Setting this strangeness aside, “I just have to blink” is a smart inversion of the Angel’s first appearance, and the Angels continue to offer an effective, monstrous presence as Moffat returns them to their Blink modus operandi rather than building on the developments of series five. There’s also a bit of resetting for River, whose role as a criminal, and as the woman who killed the Doctor, seems to have been dissolved along with the Doctor’s legend. The irony is that just at the point that this story insists on fixed points and irrevocable endings, it nevertheless busily rewrites and re-orients Doctor Who’s continuity.
And therein lies the problem, because there can’t be any final ending in a programme like Doctor Who; it’s right and fitting that the Doctor should hate endings, never reading a book’s final page, because Who itself will never have the TV equivalent of a closing sentence. And this is why Moffat has to work so hard to trick viewers into believing in a final ending for the Ponds, even down to a collision of “written in stone” dialogue and written in stone visuals. And down to re-using a shot from The Eleventh Hour, to further cement the notion that Amelia's story is now wholly completed, and rigorously book-ended. But this sense of a closed ending pulls, ultimately, against the televisual and storytelling DNA of Doctor Who, where endings – whatever temporal rules you try and set for them – are always temporary. Afterwords are never the end; they’re just the bit before readers start imagining, and writing their own stories. (Or they’re the bit before the next Christmas Special).

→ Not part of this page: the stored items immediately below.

Lemma set_fade_level_entry s level rows i :
  hdmi_wf s -> 0 <= i < 256 -> is_ctrl_inx i = false ->
  let s' := graphics_set_fade_level cfg s level rows in
  let color := fade_level_color level rows (rd (palette_original s) i) i in
  palette s' !! Z.to_nat i = Some color /\
  conv_color_back s' !! Z.to_nat (i * 2) = Some (clut_word cfg color) /\
  conv_color_back s' !! Z.to_nat (i * 2 + 1)
    = Some (Z.lxor (clut_word cfg color) DIFF_MASK).
Proof.
  intros (Hp & Ho & Hf & Hb) Hi Hc s' color. subst s' color.
  destruct (set_fade_level_fields s level rows) as (E1 & _ & _ & _ & _ & E6 & _).
  rewrite E1, E6. apply is_ctrl_inx_false in Hc as Hc'.
  rewrite !write_sync_colors_other by lia.
  apply fade_loop_visited; auto using seqZ_256_range.
  apply elem_of_seqZ. lia.
Qed.

Lemma fade_calls_cons f fs s :
  fade_calls cfg (f :: fs) s = fade_calls cfg fs (graphics_set_fade_level cfg s f.1 f.2).
Proof.
  exact (fold_left_cons_eq (fun s f => graphics_set_fade_level cfg s f.1 f.2) f fs s).
Qed.

Lemma fade_calls_originals fs s :
  hdmi_wf s ->
  hdmi_wf (fade_calls cfg fs s) /\
  palette_original (fade_calls cfg fs s) = palette_original s.
Proof.
  revert s. induction fs as [| f fs IH]; intros s Hwf.
  - split; [exact Hwf | reflexivity].
  - rewrite fade_calls_cons.
    destruct (IH (graphics_set_fade_level cfg s f.1 f.2)) as [Hw Ho].
    { apply set_fade_level_wf, Hwf. }
    split; [exact Hw |]. rewrite Ho.
    destruct (set_fade_level_fields s f.1 f.2) as (_ & Hf & _). exact Hf.
Qed.

(** C10: after a palette write to a non-reserved index [i], and after a
    fade-level call for every non-reserved index [i], the two 64-bit words
    of entry [i] in the back buffer are [w] and [w XOR 0x0003ffffffffffff]. *)
Theorem clut_pair_is_complement (s : hdmi_state) (i : Z) :
  hdmi_wf s -> 0 <= i < 256 -> ~ 240 <= i <= 243 ->
  (forall c,
     let b := conv_color_back (graphics_set_palette_hdmi cfg s i c) in
     exists w, b !! Z.to_nat (2 * i) = Some w /\
               b !! Z.to_nat (2 * i + 1) = Some (Z.lxor w 0x0003ffffffffffff)) /\
  (forall level rows,
     let b := conv_color_back (graphics_set_fade_level cfg s level rows) in
     exists w, b !! Z.to_nat (2 * i) = Some w /\
               b !! Z.to_nat (2 * i + 1) = Some (Z.lxor w 0x0003ffffffffffff)).
Proof.
  intros Hwf Hi Hr. replace (2 * i) with (i * 2) by lia. split.
  - intros c b. subst b. apply is_ctrl_inx_false in Hr.
    destruct (set_palette_back_lookup s i c Hwf Hi Hr) as (H1 & H2 & _). eauto.
  - intros level rows b. subst b. apply is_ctrl_inx_false in Hr.
    destruct (set_fade_level_entry s level rows i Hwf Hi Hr) as (_ & H1 & H2).
    eauto.
Qed.

Lemma fade_level_color_zero rows original i :
  fade_level_color 0 rows original i = original.
Proof. reflexivity. Qed.

(** C6: after any run of fade-level calls, a call with level 0 (and any
    row mask) leaves in every non-reserved entry of [palette] exactly the
    value stored for it in [palette_original], and [palette_original] is
    what it was before the first of the calls. *)
Theorem fade_zero_restores_originals (s : hdmi_state) (fs : list (Z * Z)) (m : Z) :
  hdmi_wf s ->
  let s' := graphics_set_fade_level cfg (fade_calls cfg fs s) 0 m in
  palette_original s' = palette_original s /\
  (forall i, 0 <= i < 256 -> ~ 240 <= i <= 243 ->
     is_Some (palette_original s !! Z.to_nat i) /\
     palette s' !! Z.to_nat i = palette_original s !! Z.to_nat i).
Proof.
  intros Hwf s'. subst s'.
  destruct (fade_calls_originals fs s Hwf) as [Hwf' Ho].
  split.
  - destruct (set_fade_level_fields (fade_calls cfg fs s) 0 m) as (_ & -> & _).
    exact Ho.
  - intros i Hi Hr. apply is_ctrl_inx_false in Hr.
    destruct (set_fade_level_entry _ 0 m i Hwf' Hi Hr) as (-> & _).
    rewrite fade_level_color_zero, Ho.
    destruct Hwf as (_ & Hlen & _).
    destruct (lookup_lt_is_Some_2 (palette_original s) (Z.to_nat i)) as [x Hx]; [lia |].
    unfold rd. rewrite Hx. split; [by eexists | done].
Qed.

(** ** Runs of palette writes and the publish *)

Lemma palette_writes_cons w ws s :
  palette_writes cfg (w :: ws) s
  = palette_writes cfg ws (graphics_set_palette_hdmi cfg s w.1 w.2).
Proof.
  exact (fold_left_cons_eq (fun s w => graphics_set_palette_hdmi cfg s w.1 w.2) w ws s).
Qed.

Lemma set_palette_dirty s i c :
  conv_color_dirty (graphics_set_palette_hdmi cfg s i c)
  = conv_color_dirty s || negb (is_ctrl_inx i).
Proof.
  unfold graphics_set_palette_hdmi. destruct (is_ctrl_inx i); simpl.
  - by rewrite orb_false_r.
  - by rewrite orb_true_r.
Qed.

(** Words of the back buffer outside the entry of [i]. *)
Lemma set_palette_back_other s i c (k : nat) :
  0 <= i < 256 ->
  k <> Z.to_nat (i * 2) -> k <> Z.to_nat (i * 2 + 1) ->
  conv_color_back (graphics_set_palette_hdmi cfg s i c) !! k = conv_color_back s !! k.
Proof.
  intros Hi H1 H2. destruct (is_ctrl_inx i) eqn:E.
  - by destruct (set_palette_reserved s i c E) as [-> _].
  - destruct (set_palette_visible s i c E) as [-> _].
    by apply write_clut_entry_other.
Qed.

Lemma palette_writes_spec ws :
  forall s, hdmi_wf s -> Forall (fun w => 0 <= w.1 < 256) ws ->
  let s' := palette_writes cfg ws s in
  hdmi_wf s' /\
  conv_color_front s' = conv_color_front s /\
  g_hdmi_fade_level s' = g_hdmi_fade_level s /\
  g_hdmi_fade_rows s' = g_hdmi_fade_rows s /\
  conv_color_dirty s'
    = conv_color_dirty s || existsb (fun w => negb (is_ctrl_inx w.1)) ws /\
  (forall i, 0 <= i < 256 -> is_ctrl_inx i = false ->
     match last_write i ws with
     | Some c =>
         conv_color_back s' !! Z.to_nat (i * 2)
           = Some (clut_word cfg (set_palette_faded s i c)) /\
         conv_color_back s' !! Z.to_nat (i * 2 + 1)
           = Some (Z.lxor (clut_word cfg (set_palette_faded s i c)) DIFF_MASK)
     | None =>
         conv_color_back s' !! Z.to_nat (i * 2) = conv_color_back s !! Z.to_nat (i * 2) /\
         conv_color_back s' !! Z.to_nat (i * 2 + 1)
           = conv_color_back s !! Z.to_nat (i * 2 + 1)
     end) /\
  (forall k : nat, (480 <= k <= 487 \/ 512 <= k)%nat ->
     conv_color_back s' !! k = conv_color_back s !! k).
Proof.
  induction ws as [| w ws IH]; intros s Hwf Hr s'; subst s'.
  - unfold palette_writes. cbn [fold_left existsb]. rewrite orb_false_r.
    do 5 (split; [done |]). split; [| done].
    intros i _ _. by cbn [last_write].
  - rewrite palette_writes_cons. inversion Hr as [| ? ? Hw Hr']; subst.
    pose proof (set_palette_wf s w.1 w.2 Hwf) as Hwf1.
    destruct (set_palette_fade_params s w.1 w.2) as [Hl1 Hr1].
    destruct (IH _ Hwf1 Hr') as (Hwf' & Hf & Hl & Hrw & Hd & Hacc & Hres).
    split; [exact Hwf' |].
    split; [by rewrite Hf, set_palette_front |].
    split; [congruence |].
    split; [congruence |].
    split; [| split].
    + rewrite Hd, set_palette_dirty. cbn [existsb]. by rewrite orb_assoc.
    + intros i Hi Hc. specialize (Hacc i Hi Hc). cbn [last_write].
      destruct (last_write i ws) as [c |].
      * by rewrite <- (set_palette_faded_params _ s i c Hl1 Hr1).
      * destruct Hacc as [-> ->]. destruct (Z.eqb_spec w.1 i) as [E | E].
        -- rewrite E in *.
           by destruct (set_palette_back_lookup s i w.2 Hwf Hi Hc) as (? & ? & _).
        -- split; apply set_palette_back_other; auto; lia.
    + intros k Hk. rewrite (Hres k Hk).
      destruct (is_ctrl_inx w.1) eqn:E.
      * by destruct (set_palette_reserved s w.1 w.2 E) as [-> _].
      * apply is_ctrl_inx_false in E as E'.
        apply set_palette_back_other; auto; lia.
Qed.

Lemma vsync_swap_buffers_dirty s :
  conv_color_dirty s = true ->
  conv_color_front (vsync_swap_buffers s)
    = take CONV_LUT_WORDS (conv_color_back s) ++ drop CONV_LUT_WORDS (conv_color_front s) /\
  conv_color_back (vsync_swap_buffers s) = conv_color_back s /\
  conv_color_dirty (vsync_swap_buffers s) = false.
Proof. intros H. unfold vsync_swap_buffers. by rewrite H. Qed.

Lemma vsync_swap_buffers_clean s :
  conv_color_dirty s = false -> vsync_swap_buffers s = s.
Proof. intros H. unfold vsync_swap_buffers. by rewrite H. Qed.

(** C1: during a run of palette writes the front buffer does not change at
    all; the back buffer holds, for every non-reserved index, the encoding
    of the last colour written to it (and its old words if none was), with
    the reserved entries and the scanline area untouched; the dirty flag is
    set as soon as one write went to a non-reserved index.  The publish then
    does nothing when the flag is clear, and when it is set it makes the
    lookup-table words of the front buffer equal to those of the back
    buffer, keeps the rest of the front buffer and clears the flag. *)
Theorem palette_writes_visible_at_publish (s : hdmi_state) (ws : list (Z * Z)) :
  hdmi_wf s -> Forall (fun w => 0 <= w.1 < 256) ws ->
  let s' := palette_writes cfg ws s in
  let p := vsync_swap_buffers s' in
  conv_color_front s' = conv_color_front s /\
  conv_color_dirty s'
    = conv_color_dirty s || existsb (fun w => negb (is_ctrl_inx w.1)) ws /\
  (forall i, 0 <= i < 256 -> ~ 240 <= i <= 243 ->
     match last_write i ws with
     | Some c =>
         conv_color_back s' !! Z.to_nat (i * 2)
           = Some (clut_word cfg (set_palette_faded s i c)) /\
         conv_color_back s' !! Z.to_nat (i * 2 + 1)
           = Some (Z.lxor (clut_word cfg (set_palette_faded s i c)) DIFF_MASK)
     | None =>
         conv_color_back s' !! Z.to_nat (i * 2) = conv_color_back s !! Z.to_nat (i * 2) /\
         conv_color_back s' !! Z.to_nat (i * 2 + 1)
           = conv_color_back s !! Z.to_nat (i * 2 + 1)
     end) /\
  (forall k : nat, (480 <= k <= 487 \/ 512 <= k)%nat ->
     conv_color_back s' !! k = conv_color_back s !! k) /\
  (conv_color_dirty s' = false -> p = s') /\
  (conv_color_dirty s' = true ->
     take CONV_LUT_WORDS (conv_color_front p) = take CONV_LUT_WORDS (conv_color_back s') /\
     drop CONV_LUT_WORDS (conv_color_front p) = drop CONV_LUT_WORDS (conv_color_front s) /\
     conv_color_back p = conv_color_back s' /\
     conv_color_dirty p = false).
Proof.
  intros Hwf Hr s' p. subst s' p.
  destruct (palette_writes_spec ws s Hwf Hr) as (Hwf' & Hf & _ & _ & Hd & Hacc & Hres).
  split; [exact Hf |]. split; [exact Hd |].
  split; [| split; [exact Hres |]; split].
  - intros i Hi Hc. apply Hacc; [exact Hi | by apply is_ctrl_inx_false].
  - apply vsync_swap_buffers_clean.
  - intros Hdirty.
    destruct (vsync_swap_buffers_dirty _ Hdirty) as (-> & -> & ->).
    destruct Hwf' as (_ & _ & Hlf & Hlb).
    unfold CONV_COLOR_WORDS, CONV_LUT_WORDS in *.
    assert (length (take 512 (conv_color_back (palette_writes cfg ws s))) = 512%nat)
      as Hlen by (rewrite length_take; lia).
    repeat split.
    + rewrite take_app_length'; [reflexivity | by rewrite Hlen].
    + rewrite drop_app_length'; [by rewrite Hf | by rewrite Hlen].
Qed.
End HdmiFacts.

Perhaps the most satisfying thing about The Angels Take Manhattan is that it’s a story about telling and reading stories. The angels get meta. But this remains a satisfaction at writerly cleverness in place of heartbreak and emotional devastation. Don’t get me wrong, I’ll miss Amy and Rory, and this episode does a good job of showing their love for one another. But in the end, there’s not too much to feel actively sad about; they presumably live out their time together, remembering the Doctor and all their escapades, even reaching perfectly respectable ages. Their tragic fate… is to lead ordinary, loving lives. And it’s hard to feel sorry for the Doctor; he has River to look after him, after all, and we already know that he’ll have a new best friend soon enough, as the pleasures of seriality roll ever onward. The Angels Take Manhattan is, at best, a simulation of high emotion – a copy which shouldn’t be mistaken for the real thing. Statuesque and finely crafted, it may be, but it represents an impossible finality in a serialised world.